“What—what is it? Grandmother, you make me tremble with these cries. Mary, don’t frighten her so—she’s old.”

“She’s gone—God forgive us two—she’s gone—slipped off—drowned!”

Jane uttered a wild cry, and seizing the timber with both hands, strove madly to hold it back; but the current had them in its power, and mercilessly bore them on.

A cloud of white rose upon the water as they swept downward, sending back cries and shrieks of anguish. It sunk and rose again, this time nearer the shore. Then some human being, Indian or white, dashed through the brushwood, leaped into the stream, striking out for that mass of floating white. A plunge, a long, desperate pull, and the man was struggling up the bank, carrying Mary in his arms.

It was the missionary! He held her close to his heart; he warmed her cold face against his own, searching for life upon her lips, and thanking God with a burst of gratitude when he found it.

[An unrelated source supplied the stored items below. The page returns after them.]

(** C15: pc_balloc() for block [lcn] of a regular file takes exactly the clusters the file lacks, the first free ones in order, clears them and nothing else, and fails with
    ENOSPC only when the free clusters do not suffice; the address it returns is where pc_bmap() then finds the block, for any size that
    includes it; the blocks the file had stay where they were, and so does every other file, whose clusters are others. *)
Theorem pc_balloc_maps f t p cs lcn : fat_ok f t -> file_at f t p cs -> 0 <= lcn < pcfs_ncluster f ->
  let new := take (S (Z.to_nat lcn) - length cs) (frees f t) in
  exists e d p' f' t', pc_balloc p lcn f = Ok (e, d, p', f') /\ fat_ok f' t' /\
    pcev_log f' = pcev_log f ++ map (fun c => Cleared (pc_cldaddr f c) (pcfs_clsize f)) new /\ frees f' t' = drop (length new) (frees f t) /\
    (e = 0 /\ (Z.to_nat lcn < length cs + length (frees f t))%nat \/ e = ENOSPC /\ d = None /\ (length cs + length (frees f t) <= Z.to_nat lcn)%nat) /\
    (forall size ra, size <> 0 -> e = 0 -> lcn < howmany size (pcfs_clsize f) -> exists ran, pc_bmap (set_psize size p') lcn ra f' = Ok (0, d, ran, f')) /\
    (forall size k x, size <> 0 -> 0 <= k < howmany size (pcfs_clsize f) -> cs !! Z.to_nat k = Some x -> exists ran, pc_bmap (set_psize size p') k false f' = Ok (0, Some (pc_cldaddr f x), ran, f')) /\
    (forall c ds, chain f t c ds -> (forall x, x ∈ ds -> x ∉ cs) -> chain f' t' c ds).
Proof.
  intros H Hf Hl new. destruct (pc_balloc_spec f t p cs lcn H Hf Hl) as (e & d & p' & f' & t' & Hb & H' & Hs & Hc & Hp & Hk & Hfr & Hlog & He). fold new in Hc, Hk, Hfr, Hlog, He.
  exists e, d, p', f', t'. split; [done|]. split; [done|]. split; [done|]. split; [done|]. destruct Hf as (Hr & Ht & _). pose proof Hs as (_ & _ & _ & _ & Ecl & _).
  assert (length new = ((S (Z.to_nat lcn) - length cs) `min` length (frees f t))%nat) as Ln by (unfold new; by rewrite length_take).
  assert (forall size k x ra, size <> 0 -> 0 <= k < howmany size (pcfs_clsize f) -> (cs ++ new) !! Z.to_nat k = Some x -> exists ran, pc_bmap (set_psize size p') k ra f' = Ok (0, Some (pc_cldaddr f x), ran, f')) as Hmap.
  { intros size k x ra Hsz Hk' Hx. eexists. rewrite <- (same_addr _ _ x Hs). apply (pc_bmap_spec f' t' _ (cs ++ new)); try done; [rewrite Hp; done..| |by rewrite Ecl]. apply Hc. intros E. by rewrite E in Hx. }
  split; [|split; [|split]].
  - destruct ((cs ++ new) !! Z.to_nat lcn) as [x|] eqn:Ex; [left|right]; destruct He as [-> He].
    + split; [done|]. apply lookup_lt_Some in Ex. rewrite length_app in Ex. lia.
    + split; [done|]. split; [done|]. apply lookup_ge_None_1 in Ex. rewrite length_app in Ex. lia.
  - intros size ra Hsz -> Hlt. destruct ((cs ++ new) !! Z.to_nat lcn) as [x|] eqn:Ex; [|by destruct He]. destruct He as [_ ->]. apply (Hmap size lcn x); [done|lia|done].
  - intros size k x Hsz Hk' Hx. apply (Hmap size k x); [done..|]. by apply lookup_app_l_Some.
  - intros c ds Hd Hdis. apply (chain_kept f f' t t'); [done| |done]. intros x Hx. apply Hk.
    + by eapply fat_chain_in.
    + intros E. apply (Hdis x Hx). by apply last_Some_elem_of.
    + intros Hn. apply elem_of_take in Hn as (i & Hi & _). apply list_elem_of_lookup_2, elem_of_frees in Hi as [_ Hi]. by apply (chain_used _ _ _ _ _ H Hd Hx).
Qed.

Mary stirred in his embrace. The beat of her arms on the waters had forced them to deal tenderly with her; and the breath had not yet left her bosom. For a moment she thought herself in heaven, and smiled pleasantly to know that he was with her. But a prolonged yell from the plain, followed by a slow and appalling death-chant, brought her to consciousness with a shock. She started up, swept back her hair, and looked off towards the sound. There she met a sight that drove all thoughts of heaven from her brain. A huge fragment of stone lay in the centre of a ring, from which the brushwood had been cut away, as an executioner shreds the tresses of a victim, in order to secure a clear blow. Around this rock sixteen prisoners were ranged, and behind them a ring of savages, each holding a victim pressed to the earth. And thus the doomed men sat face to face, waiting for death.

As she gazed, Queen Esther, the terrible priestess of that night, came from her work on Monockonok Island, followed by a train of Indians, savage as herself, and swelled the horrid scene. With her son’s tomahawk gleaming in her hand, she struck into a dance, which had a horrid grace in it. With every third step the tomahawk fell, and a head rolled at her feet! The whole scene was lighted up by a huge fire, built from the brushwood cleared from the circle, and against this red light her figure rose awfully distinct. The folds of her long hair had broken loose and floated behind her, gleaming white and terrible; while the hard profile of her face cut sharply against the flames, like that of a fiend born of the conflagration.

Mary turned her eyes from this scene to the missionary: he understood the appeal.

“I will go,” he said; “it may be to give up my life for theirs.”

“And I,” said Mary, with pale firmness—“God has smitten me with a great power.”